Large minefields erected by Russian forces are preventing Ukrainian forces from advancing, Zelenskyy said in an interview with the BBC on Wednesday. The Ukrainian leader declared that "people's lives are at stake" due to the roughly 200,000 square kilometers (more than 77,000 square miles) of Ukrainian border territory covered in Russian land mines.
"Some people think this is a Hollywood film and demand results right away. Zelenskyy told the BBC that it is not.
We will advance on the battlefield in the manner we believe is best, he said, despite what some people might want or try to pressure us.
Zelenskyy, who confirmed that Ukrainian forces had retaken eight villages in the south and east of the nation, added that negotiations would never take place while Russian forces were still on Ukrainian soil and that the conflict would not be allowed to drag on.
No matter how far our counteroffensive gets, he insisted, "We will not agree to a frozen conflict," calling it "a prospectless development for Ukraine."
Zelenskyy's interview with the BBC took place on the same day that allies pledged billions of dollars in economic and reconstruction aid at a conference in London and the day after the leader of Russia once more claimed that Ukraine's counteroffensive was failing.
In televised remarks on Wednesday, Putin claimed that Moscow had noticed a "certain lull" on the front lines in Ukraine since Kyiv started its push earlier this month to retake territory held by Russian forces.
Yevgeny Prigozhin, the commander of Russia's Wagner mercenary force, criticized Russian defense officials on Wednesday for lying about the status of Ukraine's counteroffensive, contradicting the Russian president's assessment of the conflict.
According to Prigozhin, Russian defense officials were concealing the fact that Moscow was losing territory to Ukrainian forces.
In an audio message made available by his spokespeople, Prigozhin claimed that "they are misleading the Russian people."
He claimed that numerous villages had been lost and that Russian troops were lacking in weapons and ammunition.
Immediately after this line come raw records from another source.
Lemma stream_loop_spec n : ∀ orig back active s l mult, length orig = n → sg_inv s → 0 <= l <= maxLen + 2 → 0 <= mult →
  ∃ k gone kept frames s',
    stream_loop n active (orig ++ back) s maxLen l num limit mult =
      Ok (active ∖ list_to_set gone, drop k orig ++ back ++ kept, s', frames, l + slens frames) ∧
    sg_inv s' ∧ (k <= n)%nat ∧ served orig s l mult k gone kept frames s'.
Proof.
  assert (MaxReceivePacketSize = 1452) as EM by done. assert (MinStreamFrameSize = 128) as EN by done.
  induction n as [|n IH]; intros orig back active s l mult Hlen Hs Hl Hmu.
  { destruct orig; [|done]. exists 0%nat, [], [], [], s. split_and!; [|done|lia|apply served_none; by left]. cbn. rewrite app_nil_r, difference_empty_L, Z.add_0_r. done. }
  assert (Hstop : limit <= mult ∨ maxLen < MinStreamFrameSize + l → ∃ k gone kept frames s',
    Ok (active, orig ++ back, s, [], l) = Ok (active ∖ list_to_set gone, drop k orig ++ back ++ kept, s', frames, l + slens frames) ∧
    sg_inv s' ∧ (k <= Datatypes.S n)%nat ∧ served orig s l mult k gone kept frames s').
  { intros Hend. exists 0%nat, [], [], [], s. split_and!; [|done|lia|apply served_none; by right]. cbn. by rewrite app_nil_r, difference_empty_L, Z.add_0_r. }
  cbn [stream_loop]. destruct (Z.ltb_spec mult limit) as [Hlim|]; [|apply Hstop; lia]. cbn [negb]. rewrite u64_small by lia.
  destruct (Z.ltb_spec maxLen (MinStreamFrameSize + l)) as [|Hfit]; [apply Hstop; lia|].
  destruct orig as [|id orig]; [done|]. injection Hlen as Hlen. cbn [app].
  destruct (sg_get_ok s id Hs) as (s1 & usable & Eg & Hs1). rewrite Eg. cbn [mbind outcome_bind].
  destruct usable; cbn [negb].
  2: { destruct (IH orig back (active ∖ {[id]}) s1 l mult) as (k & gone & kept & frames & s2 & E & Hs2 & Hk & Hsv); [done..|].
    exists (Datatypes.S k), (id :: gone), kept, frames, s2. rewrite E. split_and!; [|done|lia|].
    - by rewrite list_to_set_cons, difference_difference_l_L.
    - destruct Hsv as [V1 V2 V3 V4 V5 (m & V6 & V7) V8]. split; cbn [take app]; try done; [by constructor|by constructor|by constructor|].
      exists m. split; [by eapply asked_gone|]. cbn [length]. by destruct V7 as [-> |?]; [left|right]. }
  destruct (stream_space_spec maxLen l num limit) as (space & Esp & Hsp & Hg); [lia..|]. rewrite Esp. cbn [mbind outcome_bind].
  destruct (sg_pop_ok s s1 id space Hs1 Eg Hsp) as (s2 & f & more & Ep & Hs2 & Hidle & Hf). rewrite Ep. cbn [mbind outcome_bind].
  destruct (IH orig (if more then back ++ [id] else back) (if more then active else active ∖ {[id]}) s2
    (match f with Some g => l + slen g | None => l end) (mult + 1)) as (k & gone & kept & frames & s3 & E & Hs3 & Hk & Hsv); [done..| |lia|].
  { destruct f as [g|]; [|lia]. destruct (Hf g eq_refl) as (Hfits & Hok & _). destruct (Hg g Hfits Hok).
    destruct (slen_ok g Hok). lia. }
  exists (Datatypes.S k), (if more then gone else id :: gone), (if more then id :: kept else kept), (option_list f ++ frames), s3.
  split_and!; [|done|lia|].
  - replace (if more then (orig ++ back) ++ [id] else orig ++ back) with (orig ++ (if more then back ++ [id] else back))
      by (destruct more; by rewrite ?app_assoc).
    assert (drop k orig ++ (if more then back ++ [id] else back) ++ kept =
            drop k orig ++ back ++ (if more then id :: kept else kept)) as Eq by (destruct more; by rewrite <- ?app_assoc).
    assert ((if more then active else active ∖ {[id]}) ∖ list_to_set gone =
            active ∖ list_to_set (if more then gone else id :: gone)) as Ea
      by (destruct more; [done|]; by rewrite list_to_set_cons, difference_difference_l_L).
    cbn [drop]. destruct f as [g|]; cbn [option_list app] in *.
    + destruct (Hf g eq_refl) as (Hfits & Hok & _). destruct (slen_ok g Hok) as [Eg' ?]. destruct (Hg g Hfits Hok).
      rewrite Eg'. cbn [mbind outcome_bind]. rewrite u64_small by lia. rewrite E. cbn [mbind outcome_bind slens].
      rewrite Eq, Ea. change (option_list (Some g) ++ frames) with (g :: frames). cbn [slens]. by rewrite Z.add_assoc.
    + by rewrite E, Eq, Ea.
  - destruct Hsv as [V1 V2 V3 V4 V5 (m & V7 & V8) V6]. split; cbn [take].
    + destruct more; cbn [app]; [|by rewrite V1]. by rewrite <- Permutation_middle, V1.
    + destruct more; by constructor.
    + destruct f as [g|]; [|by constructor].
      change (StreamID <$> option_list (Some g) ++ frames) with (StreamID g :: (StreamID <$> frames)).
      destruct (Hf g eq_refl) as (_ & _ & -> & _). by constructor.
    + destruct f as [g|]; [|done]. constructor; [|done]. destruct (Hf g eq_refl) as ([Hp _] & Hok & _ & Hsd). done.
    + destruct f as [g|]; [change (option_list (Some g) ++ frames) with (g :: frames); rewrite len_cons; lia|].
      change (option_list None ++ frames) with frames. lia.
    + exists m. destruct f as [g|]; cbn [option_list app slens length].
      * change (option_list (Some g) ++ frames) with (g :: frames). cbn [slens]. rewrite !Z.add_assoc in *.
        split; [by eapply asked_frame|]. by destruct V8 as [-> |?]; [left|right].
      * change (option_list None ++ frames) with frames. split; [eapply asked_idle; eauto|]. by destruct V8 as [-> |?]; [left|right].
    + destruct f as [g|]; [|exact V6]. right. change (option_list (Some g) ++ frames) with (g :: frames).
      destruct V6 as [->|(front & lst & -> & Hle)].
      * exists [], g. destruct (Hf g eq_refl) as (Hfits & Hok & _). destruct (Hg g Hfits Hok). cbn [slens]. split; [done|lia].
      * exists (g :: front), lst. cbn [slens]. split; [done|lia].
Qed.
End Loop.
"Huge chunks have been handed over to the enemy," Prigozhin warned, announcing that Ukrainian forces had already attempted to cross the Dnipro River, a natural boundary along the front line.
The Wagner chief declared, "Everyone is being completely kept in the dark about all of this." "Russia will wake up one day to find that Crimea has also been given to Ukraine," he continued.
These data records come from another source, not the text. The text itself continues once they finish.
(** Nothing queued for retransmission is lost, duplicated or reordered: over
    any sequence of additions and retrievals, in each packet number space the
    CRYPTO frames, and likewise the other frames, are handed out in the order
    they were added, and what was added is what was handed out followed by what
    is still queued.  A frame handed out fits the space asked for, and nothing is
    handed out only if the first frame of each kind does not fit. *)
Theorem retransmission_queue_fifo ops (Hops : Forall rq_op_ok ops) :
  ∃ q rs, rq_run newRetransmissionQueue ops = Ok (q, rs) ∧
    (∀ sp crypto, rq_added sp crypto ops = rq_got sp crypto ops rs ++ rq_frames q sp crypto) ∧
    ∀ sp n, ∃ q' r, rq_exec q (RqGet sp n) = Ok (q', r) ∧
      match r with Some f => fits_len n f | None => ∀ crypto, head_too_long n (rq_frames q sp crypto) end.
Proof.
  destruct (rq_run_spec ops newRetransmissionQueue rq_inv_new Hops) as (q & rs & E & Hq & Hf).
  exists q, rs. split_and!; [done| |].
  - intros sp c. rewrite <- Hf. by destruct sp, c.
  - intros sp n. destruct (rq_exec_spec q (RqGet sp n) Hq I) as (q' & r & E' & _ & _ & H). exists q', r. split; [done|].
    by destruct r.
Qed.
Lemma retransmission_queue_fifo_witness :
  ∃ q, rq_run newRetransmissionQueue
    [RqAdd SInitial FPing; RqAdd SInitial (FCrypto (mkCrypto 0 [1; 2])); RqGet SInitial 100; RqGet SInitial 100] =
    Ok (q, [None; None; Some (FCrypto (mkCrypto 0 [1; 2])); Some FPing]).
Proof.
  destruct (retransmission_queue_fifo
    [RqAdd SInitial FPing; RqAdd SInitial (FCrypto (mkCrypto 0 [1; 2])); RqGet SInitial 100; RqGet SInitial 100]) as (q & rs & E & _).
  - repeat constructor; vm_compute; congruence.
  - exists q. rewrite E. vm_compute in E. injection E as <- <-. reflexivity.
Defined.

(** * Window updates *)

(** Looking up a stream never panics. *)
Class WindowGetterOk (S : Type) `{WindowGetter S} := {
  wg_get_ok (s : S) (id : Z) : ∃ s' usable, wg_get s id = Ok (s', usable) }.
(** The stream frames of a list. *)
Definition update_id (f : Frame) : option Z := match f with FMaxStreamData g => Some (msd_StreamID g) | _ => None end.

Section Updates.
Context {S : Type} `{WindowGetterOk S}.
Lemma queue_streams_spec order : ∀ queue (s : S), NoDup order →
  ∃ s' frames, queue_streams order queue s = Ok (queue ∖ list_to_set (omap update_id frames), s', frames) ∧
    sublist (omap update_id frames) order ∧
    Forall (λ f, ∃ id off, f = FMaxStreamData (mkMaxStreamData id off) ∧ off ≠ 0) frames.
Proof.
  induction order as [|id order IH]; intros queue s Hnd; cbn [queue_streams].
  { exists s, []. split_and!; [|constructor|constructor]. cbn. by rewrite difference_empty_L. }
  apply NoDup_cons in Hnd as [Hn Hnd]. destruct (wg_get_ok s id) as (s1 & usable & Eg). rewrite Eg. cbn [mbind outcome_bind].
  assert (Hskip : ∀ s2, ∃ s' frames, queue_streams order queue s2 = Ok (queue ∖ list_to_set (omap update_id frames), s', frames) ∧
    sublist (omap update_id frames) (id :: order) ∧
    Forall (λ f, ∃ id off, f = FMaxStreamData (mkMaxStreamData id off) ∧ off ≠ 0) frames).
  { intros s2. destruct (IH queue s2 Hnd) as (s' & frames & E & Hs & Hf). exists s', frames. split_and!; [done|by constructor|done]. }
  destruct usable; cbn [negb]; [|apply Hskip]. destruct (wg_update s1 id) as [s2 off]. destruct (Z.eqb_spec off 0); [apply Hskip|].
  destruct (IH (queue ∖ {[id]}) s2 Hnd) as (s' & frames & E & Hs & Hf). rewrite E. cbn [mbind outcome_bind].
  exists s', (FMaxStreamData (mkMaxStreamData id off) :: frames). split_and!.
  - cbn [omap list_omap update_id msd_StreamID]. rewrite list_to_set_cons. by rewrite difference_difference_l_L.
  - cbn. by constructor.
  - constructor; [by exists id, off|done].
Qed.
The Institute for the Study of War (ISW), based in Washington, DC, reported on Thursday that Russian sources had observed a "relatively slower pace of Ukrainian offensive operations" in recent days in the west of the Donetsk and Zaporizhia regions. Ukraine, according to the ISW, had long made it clear that its counteroffensive would consist of "a series of gradual and sequential offensive actions," though.
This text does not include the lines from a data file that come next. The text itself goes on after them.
Definition set_stream (m : cryptoStreamManager) (l : EncryptionLevel) (s : cryptoStreamImpl) : cryptoStreamManager :=
  match l with
  | EncryptionInitial => mkCryptoManager s (handshakeStream m) (oneRTTStream m)
  | EncryptionHandshake => mkCryptoManager (initialStream m) s (oneRTTStream m)
  | Encryption1RTT => mkCryptoManager (initialStream m) (handshakeStream m) s
  | _ => m
  end.
Lemma stream_of_set m l s l' : is_Some (stream_of m l) →
  stream_of (set_stream m l s) l' = if decide (l' = l) then Some s else stream_of m l'.
Proof. intros [s0 Hs]. by destruct l, l'. Qed.
Lemma manager_handle_eq m h f l :
  manager_HandleCryptoFrame m h f l =
    match stream_of m l with
    | Some s => let '(h, s, changed, err) := handle_on h s f l in (set_stream m l s, h, changed, err)
    | None => (m, h, false, Some (Errorf "received CRYPTO frame with unexpected encryption level: %s" []))
    end.
Proof. by destruct l. Qed.

Context (M : EncryptionLevel → list (list Z)).
Definition levels_inv (ks : EncryptionLevel → nat) (m : cryptoStreamManager) : Prop :=
  ∀ l s, stream_of m l = Some s → crypto_inv (M l) (ks l) s.
Definition levels_live (l : EncryptionLevel) (recv : list CryptoFrame) (k : nat) (m : cryptoStreamManager) : Prop :=
  ∀ s, stream_of m l = Some s → level_live (M l) recv k s.

Lemma manager_run_spec fs : ∀ m h m' h' err ks,
  (∀ l, Forall msg_ok (M l)) → (∀ l, len (concat (M l)) <= MaxCryptoStreamOffset) →
  Forall (λ fl, frame_of (M (snd fl)) (fst fl)) fs → levels_inv ks m → manager_run m h fs = (m', h', err) →
  ∃ trace ks', h' = handle_trace h trace ∧ levels_inv ks' m'
    ∧ (∀ l, (ks l <= ks' l)%nat ∧ at_level l trace = take (ks' l - ks l) (drop (ks l) (M l)))
    ∧ (∀ l recv, err = None → finishes_last (M l) l → manager_keeps m h fs = true →
       levels_live l recv (ks l) m → levels_live l (recv ++ at_level l fs) (ks' l) m').
Proof.
  induction fs as [|[f l] fs IH]; intros m h m' h' err ks HM HL Hfs HI E.
  { injection E as <- <- <-. exists [], ks. split_and!; [done|done| |].
    - intros l. split; [done|]. by rewrite Nat.sub_diag, take_0.
    - intros l recv _ _ _ Hl. by rewrite app_nil_r. }
  apply Forall_cons in Hfs as [Hf Hfs]. cbn [fst snd] in Hf. cbn [manager_run] in E. cbn [manager_keeps].
  rewrite manager_handle_eq in E |- *. destruct (stream_of m l) as [s|] eqn:Hs.
  2: { injection E as <- <- <-. exists [], ks. split_and!; [done|done| |done].
       intros l'. split; [done|]. by rewrite Nat.sub_diag, take_0. }
  destruct (handle_on_spec (M l) l h s (ks l) f (HM l) (HL l) (HI l s Hs) Hf) as (n & h1 & s1 & ch & err1 & E1 & HI1 & Ht1 & Hlv1).
  rewrite E1 in E |- *. set (ks1 := λ l', if decide (l' = l) then (ks l + n)%nat else ks l').
  assert (HI1' : levels_inv ks1 (set_stream m l s1)).
  { intros l' s'. rewrite stream_of_set by eauto. unfold ks1. case_decide as Hd; [intros [= <-]; by subst|apply HI]. }
  assert (Htr : ∀ l', at_level l' ((λ x, (x, l)) <$> take n (drop (ks l) (M l))) = take (ks1 l' - ks l') (drop (ks l') (M l'))
    ∧ (ks l' <= ks1 l')%nat).
  { intros l'. unfold ks1. case_decide as Hd.
    - subst l'. rewrite at_level_same. split; [f_equal; lia|lia].
    - rewrite at_level_other by done. by rewrite Nat.sub_diag, take_0. }
  destruct err1 as [e|].
  { injection E as <- <- <-. eexists _, ks1. split_and!; [exact Ht1|done| |done]. intros l'. by destruct (Htr l'). }
  destruct (IH _ _ _ _ _ ks1 HM HL Hfs HI1' E) as (trace & ks' & Ht & HI' & Htrace & Hlive).
  exists (((λ x, (x, l)) <$> take n (drop (ks l) (M l))) ++ trace), ks'. split_and!; [|done| |].
  - rewrite Ht, Ht1. unfold handle_trace. by rewrite foldl_app.
  - intros l'. destruct (Htr l') as [Ha Hb], (Htrace l') as [Hc Hd]. split; [lia|]. rewrite at_level_app, Ha, Hd.
    replace (ks' l' - ks l')%nat with ((ks1 l' - ks l') + (ks' l' - ks1 l'))%nat by lia.
    replace (drop (ks1 l') (M l')) with (drop (ks1 l' - ks l') (drop (ks l') (M l'))) by (rewrite drop_drop; f_equal; lia).
    by rewrite take_take_drop.
  - intros l' recv -> Hfl [Hnr Hk]%andb_true_iff Hl. change ((f, l) :: fs) with ([(f, l)] ++ fs). rewrite at_level_app, app_assoc.
    apply Hlive; [done|done|done|]. intros s' Hs'. rewrite stream_of_set in Hs' by eauto. unfold ks1. case_decide as Hd.
    + injection Hs' as <-. subst l'. unfold at_level at 1. cbn. rewrite decide_True by done. cbn.
      apply Hlv1; [done|done|done|]. by apply Hl.
    + unfold at_level. cbn. rewrite decide_False by (cbn; congruence). cbn. rewrite app_nil_r. by apply Hl.
Qed.
End Manager.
Military experts think that Kyiv has not yet launched its main counteroffensive operations.
"The success of Ukrainian counteroffensives should not be judged solely on day-to-day changes in control of terrain," the ISW stated.
The statement read, "The broader operational intentions of Ukrainian attacks along the entire front line may be premised on gradually weakening, wearing down, and exhausting Russian capabilities in anticipation of further offensive pushes."
Zelenskky stated that Ukrainian forces were making progress and "destroying the enemy" in the south of the nation in his daily, late-night address on Wednesday. "Our defenses are firming up in the east," he declared.
And I want to express my gratitude, guys, for every Russian helicopter shot down. Every [shot] matter, he said.